How you really are what you eat

What You Eat Affects Your Genes: RNA from Rice Can Survive Digestion and Alter Gene Expression
[Via 80beats]

RNAs from rice can survive digestion and make their way into mammalian tissues, where they change the expression of genes.

What’s the News: It’s no secret that having lunch messes with your biochemistry. Once that sandwich hits your stomach, genes related to digestion have been activated and are causing the production of the many molecules that help break food down. But a new study suggests that the connection between your food’s biochemistry and your own may be more intimate than we thought. Tiny RNAs usually found plants have been discovered circulating in blood, and animal studies indicate that they are directly manipulating the expression of genes.

What’s the Context:

  • MicroRNAs, or miRNAs, are molecules involved in regulation of gene expression, the transcription of genes into proteins. miRNAs bind to the messenger RNAs that ferry genetic information from DNA to the ribosomes, which translate messenger RNAs into proteins.
  • When a miRNA binds a messenger RNA, it keeps it from being translated, thus preventing that gene from being expressed.

[More]

MicroRNAs have recently been found all over the place. The fact that they can withstand all sorts of digestive processes is unexpected. The fact that they can also act as a new type of hormone – released by one cell type to affect expression in another – is also just now being appreciated.
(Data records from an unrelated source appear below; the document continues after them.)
(** Without an output directory the second run stores the summary again,
    then fails on the export path and returns undefined. *)
Example rerun_without_outputDir :
  map (@isPersistence nat unit)
    (traceOf
       (generateRepoSummaryForInterval Demo.collaborators
          (Demo.jan1, Demo.r1) (Demo.context true false None) Demo.exported))
  = [false; false; true; false]
  /\ outcomeOf
       (generateRepoSummaryForInterval Demo.collaborators
          (Demo.jan1, Demo.r1) (Demo.context true false None) Demo.exported)
     = Ok RUndefined.
Proof. split; vm_compute; reflexivity. Qed.

Lemma empty_summary_not_persisted_witness :
  outcomeOf
    (generateRepoSummaryForInterval Demo.collaborators (Demo.jan1, Demo.r1)
       (Demo.context true true (Some (lit "out"))) Demo.quiet)
  = Ok RUndefined.
Proof.
  apply (empty_summary_not_persisted Demo.collaborators Demo.jan1 Demo.r1
           (Demo.context true true (Some (lit "out"))) Demo.quiet
           0 {| enabled := true; settings := tt |}
           {| startDate := lit "2024-01-01"; endDate := lit "2024-01-02" |}
           day None).
  - vm_compute. right. left. reflexivity.
  - reflexivity.
Defined.

Lemma granularity_gate_witness :
  dailyGate [1; 2; 3]
    {| logger := None;
       aiSummaryConfig := {| enabled := true; settings := tt |};
       overwrite := false;
       outputDir := None;
       enabledIntervals :=
         {| ei_day := true; ei_week := false; ei_month := true |} |}
  = [1; 2; 3]
  /\ weeklyGate [1; 2; 3]
       {| logger := None;
          aiSummaryConfig := {| enabled := true; settings := tt |};
          overwrite := false;
          outputDir := None;
          enabledIntervals :=
            {| ei_day := true; ei_week := false; ei_month := true |} |}
     = [].
Proof.
  pose proof (granularity_gate [1; 2; 3]
                {| logger := None;
                   aiSummaryConfig := {| enabled := true; settings := tt |};
                   overwrite := false;
                   outputDir := None;
                   enabledIntervals :=
                     {| ei_day := true; ei_week := false;
                        ei_month := true |} |})
    as [Hday [_ [_ [Hweek _]]]].
  split; [apply Hday|apply Hweek]; reflexivity.
Defined.
(** X7.  When the target directory cannot be created or the stick has no
    readable [elf] directory, the run copies nothing and leaves every file
    as it was, reports the error on [cerr], and still ends by the unmount
    alone: status 0 and "Files copied successfully." if it returns 0. *)
Theorem nothing_copied_without_directories (w : world) (what : string) :
  mounted w ->
  create_directories w "/main_module/data/elf/" = threw what
  \/ create_directories w "/main_module/data/elf/" = returned ()
     /\ directory_iterator w "/mnt/elf_usb/elf/" = threw what ->
  copies (trace (main w)) = []
  /\ files_after (main w) = files w
  /\ ev_cerr ("Filesystem error: " +:+ what) ∈ trace (main w)
  /\ (system w "umount /mnt/elf_usb" = 0 ->
      exit_status (main w) = 0
      /\ last (trace (main w)) = Some (ev_cout "Files copied successfully.")).
Proof.
  intros Hmounted Hthrown.
  destruct (mounted_run w Hmounted) as (link & fs & calls & err & _ & _ & _ & Htry & ->).
  assert (Hnone : (fs, calls, err) = (files w, [], Some what)).
  { rewrite <- Htry. unfold try_block.
    change target_dir with "/main_module/data/elf/".
    change source_dir with "/mnt/elf_usb/elf/".
    by destruct Hthrown as [-> | [-> ->]]. }
  injection Hnone as -> -> ->.
  unfold trace, files_after, exit_status, finish.
  destruct (decide (system w "umount /mnt/elf_usb" = 0)) as [Hu|Hu];
    (split; [done|]); (split; [done|]);
    (split; [simpl; apply elem_of_cons; right; left|done]).
Qed.

Lemma nothing_copied_without_directories_witness :
  copies (trace (main no_elf_directory)) = []
  /\ files_after (main no_elf_directory) = files no_elf_directory
  /\ ev_cerr "Filesystem error: No such file or directory" ∈ trace (main no_elf_directory)
  /\ (system no_elf_directory "umount /mnt/elf_usb" = 0 ->
      exit_status (main no_elf_directory) = 0
      /\ last (trace (main no_elf_directory))
         = Some (ev_cout "Files copied successfully.")).
Proof.
  apply (nothing_copied_without_directories no_elf_directory "No such file or directory").
  - exists "mount /dev/sdb /mnt/elf_usb". split; reflexivity.
  - right. split; reflexivity.
Defined.

(** X8.  The exit status and the last line written agree: a run either
    exits with status 0 after writing "Files copied successfully." to
    [cout], or exits with status 1 after naming the step that failed
    (readlink, mkdir, mount or unmount) on the error stream. *)
Theorem exit_status_matches_last_message (w : world) :
  exit_status (main w) = 0
  /\ last (trace (main w)) = Some (ev_cout "Files copied successfully.")
  \/ exit_status (main w) = 1
     /\ (last (trace (main w)) = Some (ev_perror "readlink failed")
         \/ last (trace (main w)) = Some (ev_perror "mkdir failed")
         \/ last (trace (main w))
            = Some (ev_cerr "Mount failed. Ensure the program is run with sudo and the device is correct.")
         \/ last (trace (main w)) = Some (ev_cerr "Unmount failed.")).
Proof.
  unfold main.
  destruct (readlink w "/dev/elf_usb") as [buf|]; [|right; by auto].
  destruct (match mkdir w mount_point with
            | mkdir_done => false
            | mkdir_failed errno => negb (errno =? EEXIST)
            end); [right; by auto|].
  destruct (negb (system w _ =? 0)); [right; by auto 6|].
  destruct (try_block w) as [[fs calls] err].
  destruct (negb (system w _ =? 0)); cbn [exit_status trace finish];
    rewrite last_snoc; [right|left]; by auto 6.
Qed.

Lemma try_block_calls_not_cerr (w : world) (fs : gmap string (list Byte.byte))
    (calls : list event) (err : option string) (msg : string) :
  try_block w = (fs, calls, err) -> ev_cerr msg ∉ calls.
Proof.
  intros Htry Hin.
  by destruct (try_block_calls _ _ _ _ Htry _ Hin) as (_ & entry & _ & _ & _ & ?).
Qed.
Now we find out that the microRNAs from the food we eat can also affect gene expression and our metabolism. So, you could eat exactly the same calories of food but the microRNAs present could alter your metabolism so one set of calories goes to fat while the other goes to muscle energy stores.

Dieting just got a lot more complex. But it explains somewhat how two people could eat the same things but have different outcomes. Their own miRNA background would interact with the incoming miRNAs to create an almost unique response to the food.